* Provided entries

Lemma pdf_vulns_blank n l :
  pdf_vulns (enumerate n (map vuln_of_row (map blank_row l)))
  = pdf_vulns (enumerate n (map vuln_of_row l)).
Proof.
  revert n; induction l as [|v l IH]; intros n; [reflexivity|].
  simpl pdf_vulns; rewrite IH; f_equal.
  unfold pdf_vuln; simpl v_solution.
  rewrite !py_truthy_opt_blank.
  destruct (py_truthy_opt (vr_solution v)) eqn:E1;
    rewrite ?fstr_opt_blank by assumption; reflexivity.
Qed.

Lemma docx_vulns_blank n l :
  docx_vulns (enumerate n (map vuln_of_row (map blank_row l)))
  = docx_vulns (enumerate n (map vuln_of_row l)).
Proof.
  revert n; induction l as [|v l IH]; intros n; [reflexivity|].
  simpl docx_vulns; rewrite IH; f_equal.
  unfold docx_vuln; simpl v_solution.
  rewrite !py_truthy_opt_blank.
  destruct (py_truthy_opt (vr_solution v)) eqn:E1;
    rewrite ?fstr_opt_blank by assumption; reflexivity.
Qed.

Lemma html_document_blank s l g :
  html_head (data_of_rows s (map blank_row l)) g
    ++ html_vulns (enumerate 1 (d_vulnerabilities (data_of_rows s (map blank_row l))))
  = html_head (data_of_rows s l) g
    ++ html_vulns (enumerate 1 (d_vulnerabilities (data_of_rows s l))).
Proof.
  change (d_vulnerabilities (data_of_rows s ?x)) with (map vuln_of_row x).
  rewrite html_vulns_blank; reflexivity.
Qed.

Lemma pdf_story_blank s l :
  pdf_story (data_of_rows s (map blank_row l)) = pdf_story (data_of_rows s l).
Proof.
  unfold pdf_story.
  change (d_vulnerabilities (data_of_rows s ?x)) with (map vuln_of_row x).
  rewrite pdf_vulns_blank; reflexivity.
Qed.

Lemma docx_body_blank s l :
  docx_body (data_of_rows s (map blank_row l)) = docx_body (data_of_rows s l).
Proof.
  unfold docx_body.
  change (d_vulnerabilities (data_of_rows s ?x)) with (map vuln_of_row x).
  rewrite docx_vulns_blank; reflexivity.
Qed.

(** Case analysis on the checks of ReportLab, lxml and openpyxl. *)
Ltac encoder_cases :=
  repeat match goal with
  | |- context [reportlab_build ?c ?x] => destruct (reportlab_build c x)
  | |- context [forallb xml_utf8_ok ?l] => destruct (forallb xml_utf8_ok l)
  | |- context [find excel_illegal ?l] => destruct (find excel_illegal l)
  end.

Ltac world_steps :=
  cbv beta iota zeta delta [datetime_now write_file set_tick set_conns set_db
    set_files set_stdout w_db w_files w_unwritable w_stdout w_conns w_clock w_tick].

(** C9. In the HTML, PDF and DOCX renderers a solution (and, in HTML, a
    reference) equal to the empty string is rendered exactly as NULL:
    running a renderer on a store where every empty solution and
    reference is replaced by NULL gives the same result and the same
    files. *)
Theorem empty_text_renders_as_none (c : caps) (scan_id : Z) (output_file : string)
  (w : world) :
  let w0 := set_db w (blank_db (w_db w)) in
  same_output (render c FHtml scan_id output_file w0) (render c FHtml scan_id output_file w) /\
  same_output (render c FPdf scan_id output_file w0) (render c FPdf scan_id output_file w) /\
  same_output (render c FDocx scan_id output_file w0) (render c FDocx scan_id output_file w).
Proof.
  intros w0; subst w0; destruct w as [db files unw out conns clock tick].
  unfold same_output, render, generate_html_report, generate_pdf_report,
    generate_docx_report, bind, ret, print.
  destruct (PDF_AVAILABLE c), (DOCX_AVAILABLE c); cbv [negb]; cbv beta iota;
  rewrite !get_scan_data_eq; cbn [w_db set_db blank_db db_scans db_vulnerabilities];
  (destruct (db_scans db) as [rows|]; [|repeat split; reflexivity]);
  (destruct (scan_lookup scan_id rows) as [s|]; [|repeat split; reflexivity]);
  (destruct (db_vulnerabilities db) as [vrows|]; [|repeat split; reflexivity]);
  cbn [option_map]; rewrite findings_of_blank; world_steps;
  rewrite ?html_document_blank, ?pdf_story_blank, ?docx_body_blank;
  encoder_cases; unfold raise;
  destruct (existsb (String.eqb output_file) unw); repeat split; reflexivity.
Qed.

* About this exercise
Scan the material above. Copy each line that holds the word "unfold".

* Result of this exercise
  unfold pdf_vuln; simpl v_solution.
  unfold docx_vuln; simpl v_solution.
  unfold pdf_story.
  unfold docx_body.
  unfold same_output, render, generate_html_report, generate_pdf_report,
  encoder_cases; unfold raise;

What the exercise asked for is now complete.